Yudi tersenyum simpul. Yudi tak bisa menggeleng atau mengangguk. Dia teringat Pak Hamdi. Ketua salah sebuah fraksi besar di DPR memang kerap mendekatinya. Agaknya karena Yudi bekerja disebuah harian terkenal. Yudi terkadang tak bisa menolak permintaan Pak Hamid. Publikasi berita-berita yang berpihak kepada partai fraksi tersebut. Beberapa amplop yang disodorkan oleh Pak Hamdi bahkan sempat diterimanya. Yudi tak bisa berbuat banyak, terus terang kalau mengandalkan gaji pekerjaannya biaya hidup dan biaya kuliah S2 nya tak tercukupi. Namun sesungguhnya di hati Yudi tak menginginkan semua itu. Yudi tak bisa seidealis Zein. Tapi juga tak bisa terus menerus berpihak kepada ketak jujuran. Yudi sadar dia telah melanggar kode etik seorang wartawan. ‘Tapi apa yang harus aku lakukan’ batin Yudi mulai tak tenang.
“Yud…kau lihat itu!” Zein menunjuk ke sebuah mobil dinas bercat abu-abu yang terparkir paling depan.
“Mobil dinas itu?kenapa?”
“Kau tau itu milik siapa?”
Yudi menelan ludahnya. Itu mobil dinas milik Pak Hamdi. Zein pasti punya seribu cerita tentang Pak Hamdi. Zein pasti punya banyak informasi tentang Pak Hamdi.
“Kenapa dengan pemiliknya?” Yudi bertanya datar.

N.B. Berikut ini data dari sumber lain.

(** A sink listens to exactly the events that its methods are named after,
    in the order of the methods, and gets a reference for each. *)
Theorem autoBind_spec {E H : Type} `{Countable E} `{EqDecision H} (ename : E -> string) (sink : list (string * H))
    (prefix : string) (evs : list (key E)) (m : mixin E H) :
  mixin_ok m -> mx_events m = Some evs ->
  let handles ms := handled_name (fix_prefix prefix) ms.1 ≫= named_event ename evs in
  exists refs m', autoBindEvents ename sink prefix None m = (Ok refs, m') /\ mixin_ok m' /\
    refs.*1 = omap handles sink /\
    forall k, e_handler <$> listeners k m' = (e_handler <$> listeners k m) ++ (snd <$> filter (fun ms => handles ms = Some k) sink).
Proof.
  intros Hm He handles. unfold autoBindEvents. rewrite M_bind_unfold. cbn [get]. rewrite He. cbn [need]. rewrite M_bind_lift_Ok.
  revert m Hm He. induction sink as [|[name h] sink IH]; intros m Hm He.
  { exists [], m. split; [done|]. split; [done|]. split; [done|]. intros k. by rewrite app_nil_r. }
  cbn [bind_methods]. unfold bind_method. cbn [fst snd]. fold (handles (name, h)).
  assert (Eh : handles (name, h) = handled_name (fix_prefix prefix) name ≫= named_event ename evs) by done. rewrite <-Eh.
  destruct (handles (name, h)) as [k0|] eqn:Ek0.
  - destruct (addListener_effect ename k0 h false None false m k0 Hm) as (m1 & E1 & Hm1 & He1 & _ & _ & Hl1).
    { unfold event_type. rewrite He, decide_True; [done|]. clear Eh. apply bind_Some in Ek0 as (n' & _ & Hn).
      unfold named_event in Hn. apply last_Some_elem_of in Hn. by apply list_elem_of_filter in Hn as [_ Hn]. }
    destruct (IH m1) as (refs & m2 & E2 & Hm2 & Er & Hl2); [done|congruence|].
    rewrite M_bind_unfold, M_bind_unfold, E1. cbn [mret M_ret]. rewrite M_bind_unfold, E2. eexists _, m2. split; [reflexivity|].
    split; [done|]. split; [cbn; by rewrite Ek0, Er|]. intros k. rewrite Hl2, Hl1, filter_cons, Ek0.
    destruct (decide (k0 = k)) as [<-|Hne].
    + rewrite decide_True by done. rewrite place_none, fmap_app by done. by rewrite <-app_assoc.
    + rewrite decide_False by congruence. done.
  - destruct (IH m Hm He) as (refs & m2 & E2 & Hm2 & Er & Hl2). rewrite M_bind_unfold. cbn [mret M_ret]. rewrite M_bind_unfold, E2.
    eexists _, m2. split; [reflexivity|]. split; [done|]. split; [cbn; by rewrite Ek0, Er|]. intros k. rewrite Hl2, filter_cons, Ek0.
    by rewrite decide_False.
Qed.
(** New requests. *)
Fixpoint take_incoming (l : list (nat * request)) : R unit :=
  match l with
  | [] => mret tt
  | (t, q) :: l =>
      ws ← get waiting;
      _ ← lift (guard_ok (bool_decide (ws !! t = None)) AssertionError);
      _ ← modify (fun w => set_waiting (<[t := q]> (waiting w)) w);
      take_incoming l
  end.
(** What [select] reports: whether the hub is pinged, and files. *)
Definition for_task (m : gmap nat nat) (fds : list nat) (t : nat) : list nat := filter (fun fd => m !! fd = Some t) fds.
Definition hub_select (pinged : bool) (ro wo xo : list nat) : R unit :=
  l ← get listed;
  let rl := files rq_r l in let wl := files rq_w l in let xl := files rq_x l in
  match pinged, ro, wo, xo, next_timeout l None with
  | false, [], [], [], Some (t, _) => give_back t (VLists [] [] [])
  | _, _, _, _, _ =>
      _ ← (if pinged then i ← get incoming; _ ← modify (set_incoming []); take_incoming i else mret tt);
      let owners := omap (fun fd => rl !! fd) ro ++ omap (fun fd => wl !! fd) wo ++ omap (fun fd => xl !! fd) xo in
      for_each (shuffle (remove_dups owners)) (fun t => give_back t (VLists (for_task rl ro t) (for_task wl wo t) (for_task xl xo t)))
  end.
End hub.
End recoco.

(** ** Timers *)

(** [Timer]: whether its generator has begun, when it is next due, and, for the
    statements, when it called back. *)
Record timer := mk_timer {
  tm_begun : bool; tm_next : Z; tm_interval : Z; tm_recurring : bool; tm_self_stoppable : bool; tm_cancelled : bool; tm_fired : list Z
}.
Definition new_Timer (now timeToWake : Z) (absoluteTime recurring selfStoppable : bool) : result timer :=
  if absoluteTime && recurring then Err RuntimeError else
  mret (mk_timer false (if absoluteTime then timeToWake else timeToWake + now) (if recurring then timeToWake else 0) recurring selfStoppable false []).
Definition cancel (tm : timer) : timer :=
  mk_timer (tm_begun tm) (tm_next tm) (tm_interval tm) (tm_recurring tm) (tm_self_stoppable tm) true (tm_fired tm).
Definition begin (tm : timer) : timer :=
  mk_timer true (tm_next tm) (tm_interval tm) (tm_recurring tm) (tm_self_stoppable tm) (tm_cancelled tm) (tm_fired tm).
Definition fire (now : Z) (tm : timer) : timer :=
  mk_timer (tm_begun tm) (now + tm_interval tm) (tm_interval tm) (tm_recurring tm) (tm_self_stoppable tm) (tm_cancelled tm) (tm_fired tm ++ [now]).
(** [Timer.run] from one [yield] to the next: [callback] gives whether it returned
    [False], and may cancel the timer or raise. *)
Definition timer_sleeps (tm : timer) : outcome :=
  if tm_cancelled tm then Yields YFalse else Yields (YOp (Sleep (Some (tm_next tm)))).
Definition timer_resume (callback : timer -> result bool * timer) (now : Z) (tm : timer) : outcome * timer :=
  if negb (tm_begun tm) then (timer_sleeps tm, begin tm) else
  if tm_cancelled tm then (Yields YFalse, tm) else
  match callback (fire now tm) with
  | (Err _, tm) => (Raises, tm)
  | (Ok rv, tm) =>
      if (tm_self_stoppable tm && rv) || negb (tm_recurring tm) then (Yields YFalse, tm) else (timer_sleeps tm, tm)
  end.
(** Resumed at these times, for as long as it asks to be. *)
Fixpoint timer_run (callback : timer -> result bool * timer) (ns : list Z) (tm : timer) : outcome * timer :=
  match ns with
  | [] => (timer_sleeps tm, tm)
  | now :: ns =>
      match timer_resume callback now tm with
      | (Yields (YOp o), tm) => timer_run callback ns tm
      | r => r
      end
  end.

(** ** Where a task is *)

(** The places of tasks: the queue, the hub, and threads. *)
Definition hub_tasks {U} (w : world U) : list nat := (incoming w).*1 ++ (map_to_list (waiting w)).*1.
Definition places {U} (w : world U) : list nat := ready w ++ hub_tasks w ++ calls w.

(** Outcomes after which the task goes on. *)
Definition goes_on (now : Z) (o : outcome) : bool :=
  match o with
  | Yields (YOp (Exit | Sleep None)) => false
  | Yields (YOp _) | Yields (YNumber _) => true
  | _ => false
  end.

Section places.
Context {U : Type} (order : gmap nat request -> list nat) (Horder : forall m, order m ≡ₚ (map_to_list m).*1).
Implicit Types w : world U.

Lemma insert_keys (m : gmap nat request) t q : m !! t = None -> (map_to_list (<[t := q]> m)).*1 ≡ₚ t :: (map_to_list m).*1.
Proof. intros E. by rewrite map_to_list_insert. Qed.
Lemma delete_keys (m : gmap nat request) t : is_Some (m !! t) -> (map_to_list m).*1 ≡ₚ t :: (map_to_list (delete t m)).*1.
Proof. intros [q E]. rewrite <-(insert_delete_id m t q E) at 1. apply insert_keys, lookup_delete_eq. Qed.
Lemma elem_keys (m : gmap nat request) t : t ∈ (map_to_list m).*1 <-> is_Some (m !! t).
Proof.
  rewrite list_elem_of_fmap. split; [intros ([t' q] & -> & E%elem_of_map_to_list); by eexists|].
  intros [q E]. exists (t, q). split; [done|]. by apply elem_of_map_to_list.
Qed.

“Dia saingan bosku dulu. Aku pikir dia politisi yang bersih, nyatanya mereka sama saja. Kemarin dia menghubungiku, dia menawariku mengelola media yang akan dia buka. Tapi aku tak tertarik. Paling ujung-ujungnya untuk kepentingan politik 2009. Bekerja untuk para penghianat rakyat sangat memalukan bagiku”ungkap Zein serius.
Yudi terdiam membisu. Kata-kata Zein tadi serasa membuat aliran darahnya berhenti. Betul-betul telak menghakimi.
“Hari ini kau bekerja untuk siapa Zei?” Yudi mengalihkan pembicaraan Zein.
Zein tersenyum. Perlahan dia bangkit dari duduknya dan kembali menatap Yudi.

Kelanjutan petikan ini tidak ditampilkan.